(** * Metadata reconciliation: a shallow embedding of [code.py]

    The development follows the Python source function by function.

    - Python [str] values are Rocq [string]s; a character stands for the
      code point of the same number (0..255), so that [lower] and [strip]
      act as Python's do on that range.
    - a [dict] with string keys is a [gmap string _]; where the insertion
      order of a dict decides the output (the groups of the ledger, the
      field-mapping table) an association list is used instead.
    - a loop over the items of a dict that touches every key once is a
      [map_fold]; its result is then described by a lookup lemma.
    - a pandas [DataFrame] is its set of column labels together with the
      list of its rows; a cell that pandas holds as NaN is a key that is
      absent from the row, any other cell is the string [str(val)].
    - a file is the list of its lines, a document the list of its tables.
    - exceptions are the left summand of [result]. *)

From Stdlib Require Import ZArith QArith Lia Ascii String.
From stdpp Require Import base option list gmap sets strings sorting.

#[local] Set Warnings "-clear-no-such-hyp".

Local Open Scope stdpp_scope.

(** ** Python string methods *)

Module PyStr.

(** The line feed character and the double quote. *)
Definition nl : string := String "010"%char "".
Definition dquote : string := String "034"%char "".

(** [c.isspace()] for a code point below 256. *)
Definition isspace (c : ascii) : bool :=
  let n := N_of_ascii c in
  ((9 <=? n) && (n <=? 13) || (28 <=? n) && (n <=? 32)
   || (n =? 133) || (n =? 160))%N.

(** [c.lower()] for a code point below 256: A-Z and the accented capitals
    192..222 (the multiplication sign 215 apart) move up by 32. *)
Definition lower_char (c : ascii) : ascii :=
  let n := N_of_ascii c in
  if ((65 <=? n) && (n <=? 90)
      || (192 <=? n) && (n <=? 222) && negb (n =? 215))%N
  then ascii_of_N (n + 32) else c.

Fixpoint lower (s : string) : string :=
  match s with
  | EmptyString => EmptyString
  | String c s' => String (lower_char c) (lower s')
  end.

(** [s.lstrip()], [s.rstrip()], [s.strip()]. *)
Fixpoint lstrip (s : string) : string :=
  match s with
  | EmptyString => EmptyString
  | String c s' => if isspace c then lstrip s' else s
  end.

Fixpoint rstrip (s : string) : string :=
  match s with
  | EmptyString => EmptyString
  | String c s' =>
      match rstrip s' with
      | EmptyString => if isspace c then EmptyString else String c EmptyString
      | r => String c r
      end
  end.

Definition strip (s : string) : string := lstrip (rstrip s).

(** [s.lstrip(chars)] for a one-character [chars]. *)
Fixpoint lstrip_char (x : ascii) (s : string) : string :=
  match s with
  | EmptyString => EmptyString
  | String c s' => if Ascii.eqb c x then lstrip_char x s' else s
  end.

(** [s.startswith(p)] and [s.endswith(p)]. *)
Definition startswith (p s : string) : bool := String.prefix p s.
Definition endswith (p s : string) : bool :=
  String.prefix (String.rev p) (String.rev s).

(** [sub in s]. *)
Fixpoint contains (sub s : string) : bool :=
  String.prefix sub s ||
  match s with
  | EmptyString => false
  | String _ s' => contains sub s'
  end.

(** The truth value of a string. *)
Definition truthy (s : string) : bool :=
  match s with EmptyString => false | _ => true end.

(** [s.split(sep, 1)] for a one-character [sep], when [sep in s]:
    the text before the first [sep] and the text after it. *)
Fixpoint split_first (sep : ascii) (s : string) : option (string * string) :=
  match s with
  | EmptyString => None
  | String c s' =>
      if Ascii.eqb c sep then Some (EmptyString, s')
      else match split_first sep s' with
           | Some (k, v) => Some (String c k, v)
           | None => None
           end
  end.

———

» **WHAT YOU WILL DO**
Check each line of the material for the string "Some" and state how many lines contain it, with only the number as the answer.

» **TASK OUTPUT**
2